The expelled Canadian diplomat was not named in an Indian government statement but was described by the Hindustan Times as the Canadian intelligence service’s New Delhi station chief.
Weeks before Trudeau’s announcement, Canada had asked its closest allies, including Washington, to publicly condemn the killing, according to a Western official, who spoke on the condition of anonymity to discuss a diplomatically sensitive matter. But the requests were turned down, the official said.
A spokeswoman for Canada’s foreign minister said claims that “Canada asked allies to publicly condemn the murder of Hardeep Singh Nijjar, and were subsequently rebuffed, are false.”

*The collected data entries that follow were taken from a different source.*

(** * Bucket trie: a burst-trie multiset of 16-bit unsigned integers

    Shallow embedding of [trie.c] / [trie.h] and verification of its
    addressing scheme, node invariants, burst transformation and ordered
    enumeration.

    Modelling conventions
    - [uint16_t] and [uint64_t] values are [Z], with the wrap-around written
      out where the code can overflow ([u16], [u64]); the depth ([uint8_t],
      always in 0..5) and array indices are [nat].
    - A [Node_t] is a 64-byte union without a tag.  The embedding keeps the
      shape a block currently has ([DataNode], [TravelNode], [CountNode])
      next to its contents, and [data_slot0] recomputes what the code reads
      through [((DataNode_t* )nodep)->data[0]] on a little-endian target, so
      that [trie__determine_node_type] is the code's own test on depth and
      content.  Where the code would go on to read a block through a view
      that is not its shape, the embedding stops with [UnexpectedNodeType];
      the soundness of the classification shows that no reachable state
      gets there.
    - The heap is a forest: every child block is owned by exactly one link of
      one travel node, so a travel node carries its eight children directly,
      together with the address of the slab that holds them.  An update in
      place of a block becomes the rebuilt path from the root to the block.
    - [aligned_alloc] is the C library's; the address returned by its n-th
      call is a parameter of the development ([0] is [NULL]), and the number
      of calls made so far is threaded through the operations.
    - Assertions are enabled.  A failed assertion, or an access outside an
      array, ends the run: operations return a [result].
    - The recursive walks are bounded by the depth of the trie; the bound is
      an explicit fuel that the entry points set from the depth. *)

From Stdlib Require Import String Ascii DecimalString.
From Stdlib Require Import ZArith List Lia Bool Permutation Sorted.
Import ListNotations.
Open Scope Z_scope.

(** ** Outcomes *)

Inductive fault : Type :=
| AllocationFailed      (* assert(!"... allocation failed") *)
| CounterCeiling        (* assert( *bucket != USHRT_MAX) *)
| FirstSlotReached      (* assert(current_elemp != &data[0]) *)
| UnexpectedNodeType    (* a block read through a view it does not have *)
| OutOfBounds           (* a scan that leaves the 32-slot array *)
| OutOfFuel.            (* recursion deeper than the trie can be *)

Inductive result (A : Type) : Type :=
| Done (a : A)
| Abort (f : fault).
Arguments Done {A} a.
Arguments Abort {A} f.
(* ===== verification/_CoqProject ===== *)
-Q . S2P
Prelude.v
GoStd.v
GoTime.v
Uuid.v
Release.v
NetIP.v
Fs.v
Paths.v
Auth.v
Json.v
JsonFacts.v
Api.v
Wire.v
Indent.v
Models.v
Config.v
Layout.v
Deploy.v
Instance.v
Manifest.v
Artifact.v
Lifecycle.v
Preview.v
PreviewRun.v
ApplyRun.v
Http.v
Service.v
Bundle.v
Vectors.v
Sql.v
Schema.v
Monad.v
Keys.v
SqlFacts.v
Runtime.v
Receipts.v
Persist.v
Envelope.v
Devices.v
Enrollment.v
Server.v
Cli.v
Collection.v
Sync.v
Snapshot.v
Registry.v
History.v
LogState.v
Startup.v
Samples.v
ChangeLog.v
Accepted.v
ConfigProps.v
InstanceProps.v
DeploySpec.v
LifecycleProps.v
DeployCrash.v
ManifestProps.v
ArtifactProps.v
RemovalProps.v
ServiceProps.v
PreviewProps.v
ApplyGuard.v
ApplyCrash.v
HttpProps.v
Constraints.v
Security.v
ReceiptProps.v
SyncProps.v
Frontier.v
Validated.v
ValidatedHeads.v
System.v
SyncReply.v
EnrollmentProps.v
CollectionProps.v
SnapshotProps.v
ServerProps.v
BundleProps.v
CliProps.v
(* ===== verification/NetIP.v ===== *)
(** * Host, port and IP address text: packages net and strconv

    What [src/runtime/internal/config/config.go] uses of Go's [net] package:
    SplitHostPort, JoinHostPort, ParseIP, and the methods IsLoopback and String of a
    16-byte address, with [strconv.Atoi].  An address is the list of its sixteen
    bytes; an IPv4 address is held in its mapped form, as ParseIP returns it. *)

From stdpp Require Import base list strings.
From Stdlib Require Import ZArith Lia Ascii.
From Stdlib Require String.
From S2P Require Import Prelude GoStd Release.
Local Open Scope Z_scope.

(** ** Slices of strings *)

(** [strings.IndexByte] and [strings.LastIndexByte]. *)
Fixpoint index_byte (c : ascii) (s : string) : option nat :=
  match s with
  | EmptyString => None
  | String d s' => if Ascii.eqb c d then Some O else S <$> index_byte c s'
  end.
Fixpoint last_index_byte (c : ascii) (s : string) : option nat :=
  match s with
  | EmptyString => None
  | String d s' =>
      match last_index_byte c s' with
      | Some i => Some (S i)
      | None => if Ascii.eqb c d then Some O else None
      end
  end.
(** [s[:n]] and [s[n:]]. *)
Fixpoint stake (n : nat) (s : string) : string :=
  match n, s with S n', String c s' => String c (stake n' s') | _, _ => "" end.
Fixpoint sdrop (n : nat) (s : string) : string :=
  match n, s with S n', String _ s' => sdrop n' s' | _, _ => s end.

(** ** net.SplitHostPort, net.JoinHostPort *)
Definition SplitHostPort (hostport : string) : option (string * string) :=
  match last_index_byte ":" hostport with
  | None => None
  | Some i =>
      let rest := sdrop (S i) hostport in
      if has_prefix "[" hostport then
        match index_byte "]" hostport with
        | None => None
        | Some close =>
            if (S close =? i)%nat
               && negb (contains_byte "[" (sdrop 1 hostport))
               && negb (contains_byte "]" (sdrop (S close) hostport))
            then Some (sdrop 1 (stake close hostport), rest) else None
        end
      else
        let host := stake i hostport in
        if negb (contains_byte ":" host) && negb (contains_byte "[" hostport)
           && negb (contains_byte "]" hostport)
        then Some (host, rest) else None
  end.

Definition JoinHostPort (host port : string) : string :=
  if contains_byte ":" host then "[" +:+ host +:+ "]:" +:+ port else host +:+ ":" +:+ port.

(** ** strconv.Atoi on a 64-bit platform *)
Definition Atoi (s : string) : option Z :=
  let digits s := match s with EmptyString => None | _ => parse_digits 0 s end in
  match s with
  | String c s' =>
      if Ascii.eqb c "-" then n ← digits s'; if n <=? 2 ^ 63 then Some (- n) else None
      else n ← digits (if Ascii.eqb c "+" then s' else s); if n <=? MaxInt64 then Some n else None
  | EmptyString => None
  end.

(** ** net.ParseIP *)

(** One decimal field: digits without a leading zero, at most 255. *)
Definition parse_octet (s : string) : option Z :=
  match s with
  | EmptyString => None
  | String c (String _ _) => if Ascii.eqb c "0" then None else n ← parse_digits 0 s; if n <=? 255 then Some n else None
  | _ => parse_digits 0 s
  end.
Definition parse_ipv4_fields (s : string) : option (list Z) :=
  match split "." s with
  | [a; b; c; d] => mapM_opt parse_octet [a; b; c; d]
  | _ => None
  end.

(** A hexadecimal group: its value, the number of digits and the rest. *)
Fixpoint hex_group (acc : Z) (off : nat) (s : string) : Z * nat * string :=
  match s with
  | String c s' =>
      match hex_value c with
      | Some v => hex_group (acc * 16 + v) (S off) s'
      | None => (acc, off, s)
      end
  | EmptyString => (acc, off, s)
  end.

(** The groups of an IPv6 address: the bytes parsed, the position of the ellipsis
    and the text left when the loop ends.  A round adds two bytes and the loop stops
    at sixteen, so eight rounds are all there are. *)
Fixpoint ipv6_groups (rounds : nat) (ip : list Z) (ellipsis : option nat) (s : string)
    : option (list Z * option nat * string) :=
  match rounds with
  | O => Some (ip, ellipsis, s)
  | S rounds' =>
      match hex_group 0 0 s with
      | (acc, off, rest) =>
          if ((off =? 0) || (4 <? off))%nat then None
          else if has_prefix "." rest then
            (if (bool_decide (ellipsis = None) && negb (length ip =? 12)%nat) || (16 <? length ip + 4)%nat
             then None
             else fields ← parse_ipv4_fields s; Some (ip ++ fields, ellipsis, ""))
          else
            let ip := ip ++ [acc / 256 mod 256; acc mod 256] in
            match rest with
            | EmptyString => Some (ip, ellipsis, "")
            | String c more =>
                if negb (Ascii.eqb c ":") then None
                else
                  match more with
                  | EmptyString => None
                  | String d more' =>
                      if Ascii.eqb d ":" then
                        match ellipsis, more' with
                        | Some _, _ => None
                        | None, EmptyString => Some (ip, Some (length ip), "")
                        | None, _ => ipv6_groups rounds' ip (Some (length ip)) more'
                        end
                      else ipv6_groups rounds' ip ellipsis more
                  end
            end
      end
  end.
Definition expand_ellipsis (ip : list Z) (ellipsis : option nat) : option (list Z) :=
  if (length ip <? 16)%nat then
    match ellipsis with
    | None => None
    | Some at_ => Some (take at_ ip ++ replicate (16 - length ip) 0 ++ drop at_ ip)
    end
  else match ellipsis with Some _ => None | None => Some ip end.
Definition parse_ipv6 (s : string) : option (list Z) :=
  let start := match strip_prefix "::" s with Some rest => (Some O, rest) | None => (None, s) end in
  match start with
  | (Some _, EmptyString) => Some (replicate 16 0)
  | (ellipsis, rest) =>
      match ipv6_groups 8 [] ellipsis rest with
      | Some (ip, ellipsis, EmptyString) => expand_ellipsis ip ellipsis
      | _ => None
      end
  end.

Definition v4_mapped_prefix : list Z := replicate 10 0 ++ [255; 255].
(** A zone ([%]) is never accepted by ParseIP; otherwise the first dot or colon
    decides the family. *)
Fixpoint ip_family (s : string) : option bool :=
  match s with
  | EmptyString => None
  | String c s' =>
      if Ascii.eqb c "." then Some true else if Ascii.eqb c ":" then Some false
      else if Ascii.eqb c "%" then None else ip_family s'
  end.
Definition ParseIP (s : string) : option (list Z) :=
  match ip_family s with
  | None => None
  | Some true => fields ← parse_ipv4_fields s; Some (v4_mapped_prefix ++ fields)
  | Some false => if contains_byte "%" s then None else parse_ipv6 s
  end.

(** ** Methods of net.IP *)
Definition To4 (ip : list Z) : option (list Z) :=
  if bool_decide (take 12 ip = v4_mapped_prefix) then Some (drop 12 ip) else None.
Definition IPv6loopback : list Z := replicate 15 0 ++ [1].
Definition IsLoopback (ip : list Z) : bool :=
  match To4 ip with
  | Some ip4 => nth 0 ip4 0 =? 127
  | None => bool_decide (ip = IPv6loopback)
  end.

Fixpoint pairs16 (l : list Z) : list Z :=
  match l with a :: b :: l' => a * 256 + b :: pairs16 l' | _ => [] end.
Fixpoint zero_run (l : list Z) : nat :=
  match l with 0 :: l' => S (zero_run l') | _ => O end.
(** The first longest run of at least two zero groups, as (start, length). *)
Fixpoint best_run (i : nat) (l : list Z) (best : nat * nat) : nat * nat :=
  match l with
  | [] => best
  | _ :: l' =>
      let n := zero_run l in
      best_run (S i) l' (if (2 <=? n)%nat && (snd best <? n)%nat then (i, n) else best)
  end.
Definition append_hex (v : Z) : string :=
  let d k := String (hex_digit (v / k mod 16)) "" in
  (if 4096 <=? v then d 4096 else "") +:+ (if 256 <=? v then d 256 else "") +:+
  (if 16 <=? v then d 16 else "") +:+ d 1.
Definition string6 (ip : list Z) : string :=
  let groups := pairs16 ip in
  match best_run 0 groups (O, O) with
  | (_, O) => join ":" (map append_hex groups)
  | (start, n) =>
      join ":" (map append_hex (take start groups)) +:+ "::" +:+
      join ":" (map append_hex (drop (start + n) groups))
  end.
Definition string4 (ip4 : list Z) : string := join "." (map FormatUint ip4).
(** Method [String] of a 16-byte address. *)
Definition IPString (ip : list Z) : string :=
  match To4 ip with Some ip4 => string4 ip4 | None => string6 ip end.

Example parse_examples :
  map ParseIP ["127.0.0.1"; "::1"; "::ffff:127.0.0.1"; "127.0.0.01"; "1.2.3"; "::"; "1::2::3"; "fe80::1%eth0";
               "1:2:3:4:5:6:7:8"; "1:2:3:4:5:6:7::"; "::1:2:3:4:5:6:7:8"] =
  [Some (v4_mapped_prefix ++ [127; 0; 0; 1]); Some IPv6loopback; Some (v4_mapped_prefix ++ [127; 0; 0; 1]);
   None; None; Some (replicate 16 0); None; None; Some [0;1;0;2;0;3;0;4;0;5;0;6;0;7;0;8];
   Some [0;1;0;2;0;3;0;4;0;5;0;6;0;7;0;0]; None].
Proof. vm_compute. reflexivity. Qed.
Example string_examples :
  map (λ s, IPString <$> ParseIP s) ["::1"; "2001:DB8:0:0:1:0:0:1"; "1:0:2:3:4:5:6:7"; "::"; "::ffff:1.2.3.4"] =
  [Some "::1"; Some "2001:db8::1:0:0:1"; Some "1:0:2:3:4:5:6:7"; Some "::"; Some "1.2.3.4"].
Proof. vm_compute. reflexivity. Qed.
Example split_examples :
  map SplitHostPort ["127.0.0.1:80"; "[::1]:80"; "::1:80"; "[::1]"; "localhost"; "[::1]x:80"; "a]:80"; "[[::1]:80"; ":80"] =
  [Some ("127.0.0.1", "80"); Some ("::1", "80"); None; None; None; None; None; None; Some ("", "80")].
Proof. vm_compute. reflexivity. Qed.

“We will continue to keep our allies, including at the officials level, apprised of relevant information, while Canadian security agencies work fast to get to the bottom of the matter,” spokeswoman Emily Williams said.
The alleged assassination on June 18 of Nijjar, a Canadian citizen, was raised privately by several senior officials of the Five Eyes intelligence-sharing nations in the weeks before this month’s Group of 20 summit in New Delhi.
But it was not mentioned publicly ahead of the meeting, which Western leaders viewed as an important coming-out party for Indian Prime Minister Narendra Modi, the Western official said. The Biden administration and its allies have been working to court India, which they see as a crucial counterweight to China.
Roland Paris, a University of Ottawa professor and former foreign policy adviser to Trudeau, said the episode has “already caused the most serious disruption in relations between the two countries that I can recall. . . . It will take some time for this story to work itself through.”
Trudeau on Tuesday called on India to treat the issue “with the utmost seriousness.”
“We are not looking to provoke or escalate,” he told reporters in Ottawa. “We are simply laying out the facts as we understand them.”
India has long accused the Canadian government of sympathizing with Sikh separatists such as Nijjar, whom it considered a terrorist. Canada has denied those claims.
India’s Foreign Ministry on Tuesday rejected Trudeau’s accusation that New Delhi was behind his death, calling it “absurd and motivated.”
The allegations “seek to shift the focus from Khalistani terrorists and extremists, who have been provided shelter in Canada and continue to threaten India’s sovereignty and territorial integrity,” the ministry said in a statement.
Indian security agencies designated Nijjar a terrorist in 2020. They accused him of supporting attacks in India’s Punjab state, where separatists want to establish an independent Sikh homeland to be called Khalistan. Indian authorities say Nijjar headed a group called the Khalistan Tiger Force; they sought his extradition from Canada in 2022, the year they linked him to the slaying of a Hindu priest in Punjab.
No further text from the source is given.